Implements edm::EDProducer.

Definition at line 78 of file CSA07EventWeightProducer.cc.

References GenMuonPlsPt100GeV_cfg::cout, lat::endl(), FindIndex(), genEventScale_cfi::genEventScale, genParticles_cfi::genParticles, edm::Event::getByLabel(), i, reco::Candidate::mother(), njet, NULL, overallLumi, p, reco::Particle::pdgId(), reco::Particle::pt(), edm::Event::put(), st, reco::Particle::status(), TTbarCrossSection, TTbarNevents, ttKfactor, WCrossSection, weight, WNevents, ZCrossSection, and ZNevents.

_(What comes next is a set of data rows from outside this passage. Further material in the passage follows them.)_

(** the compact form loses nothing once a target has one: whatever non-zero
    target a header's compact field expands to, encoding it again and expanding
    gives the same target. *)
Theorem compact_roundtrip (c : CompactTarget) (t : bytes) :
  to_target c = Ok t → t ≠ replicate 32 0 →
  to_target {| compact_bits := target_to_compact t |} = Ok t.
Proof. intros Hc Hnz. exact (canonicalize_compact_stable c t Hc Hnz). Qed.

Lemma compact_roundtrip_witness :
  to_target {| compact_bits := target_to_compact (tri 2 0xff 0xff 0x7f) |} = Ok (tri 2 0xff 0xff 0x7f).
Proof.
  apply (compact_roundtrip {| compact_bits := MAX_COMPACT_TARGET |}).
  - exact to_target_testnet_max.
  - discriminate.
Defined.

(** the encoder of the rescue heights keeps any target in range to within
    1/508, and never makes it easier. *)
Theorem rescue_compact_close (t : bytes) :
  target_ok t → MIN_TARGET ≤ be_val t < 2 ^ 248 →
  ∃ t', canonicalize_rescue_compact_target t = Ok t' ∧
        be_val t' ≤ be_val t ∧ 508 * (be_val t - be_val t') ≤ be_val t.
Proof.
  intros Ht Hv. destruct (canonicalize_rescue_close t Ht Hv) as (t' & Hc & _ & Hle & Hcl).
  exists t'. split; [done|]. lia.
Qed.

Lemma rescue_compact_close_witness :
  ∃ t', canonicalize_rescue_compact_target MAX_TARGET_BYTES = Ok t' ∧
        be_val t' ≤ be_val MAX_TARGET_BYTES ∧
        508 * (be_val MAX_TARGET_BYTES - be_val t') ≤ be_val MAX_TARGET_BYTES.
Proof.
  apply (rescue_compact_close MAX_TARGET_BYTES MAX_TARGET_ok).
  rewrite MAX_TARGET_val, MIN_TARGET_val. split; [discriminate|reflexivity].
Defined.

                                                                         {

  /*
    Handle<HepMCProduct> mc;
    evt.getByLabel( src_, mc );
    const GenEvent * genEvt = mc->GetEvent();
    if( genEvt == 0 ) 
    throw edm::Exception( edm::errors::InvalidReference) << "HepMC has null pointer to GenEvent" << endl;
    Handle<GenInfoProduct> gi;
    evt.getRun().getByLabel( src_, gi);
  
    double processID = genEvt->signal_process_id();
    double pthat = genEvt->event_scale(); 
    double cross_section = gi->external_cross_section(); // is the one written in the cfg file -- units is pb-1!!
    double filter_eff = gi->filter_efficiency();

  */

  Handle<int> genProcessID;
  evt.getByLabel( "genEventProcID", genProcessID );
  double processID = *genProcessID;
 
  Handle<double> genEventScale;
  evt.getByLabel( "genEventScale", genEventScale );
  double pthat = *genEventScale;
 
 
  double filter_eff = -99.;
  double cross_section = -99.;
 
 
  if (processID != 4) {
   
    Handle<double> genFilterEff;
    evt.getByLabel( "genEventRunInfo", "FilterEfficiency", genFilterEff);
    filter_eff = *genFilterEff;
   
    Handle<double> genCrossSect;
    evt.getByLabel( "genEventRunInfo", "PreCalculatedCrossSection", genCrossSect); 
    cross_section = *genCrossSect;
    // for the cross section calculated at the end of every run: "genEventRunInfo:AutoCrossSection"
   
  } 
 
  // initialize ALPGEN procees id to -1, i.e. no ALPGEN event
  // the code will return 
  // 1000 + jet multiplicity for W+jets
  // 2000 + jet multiplicity for Z+jets
  // 3000 + jet multiplicity for ttbar
  auto_ptr<int> ALPGENid( new int(-1) );

  // initialize weight to write out 
  auto_ptr<double> weight( new double(1) );

  // for calculating below we assume 1 pb-1 and we rescale later
 
  // the event weight is defined as the effective cross section of a certain process divided by the produced number of events of a this process
 
  if  (processID != 4){  // the Pythia events (for ALPGEN see below)
    // min bias (diffractive part)
    if ( (filter_eff == 1.) && ( processID == 92 || processID == 93 || processID == 94 || processID == 95 )) {
      (*weight) = 25E+9 / 6.25E+06 ; // number = cross section of these processes (25mb), in pb-1, div by 0.31X20M = 6.25M events
    }
   
    // qcd (including min bias HS)
    if ((filter_eff == 1. || filter_eff == 0.964) && (processID == 11 || processID == 12 || processID == 13 || processID == 28 || processID == 68 || processID == 53)) {
  
      if (pthat > 0 && pthat < 15) { (*weight) = 53.0E+9 / (13.75E+06 * 53.0 / 55.0 + 0.75E+06); } //number = cross section in 1 pb-1 div by #events (MB HS+ QCD bin)
 
      if (pthat > 15 && pthat < 20) { (*weight) =  1.46E+9 / (13.75E+06 * 1.46 / 55.0 + 1.3E+06); } //number = cross section in 1 pb-1 div by #events (MB HS + QCD bin)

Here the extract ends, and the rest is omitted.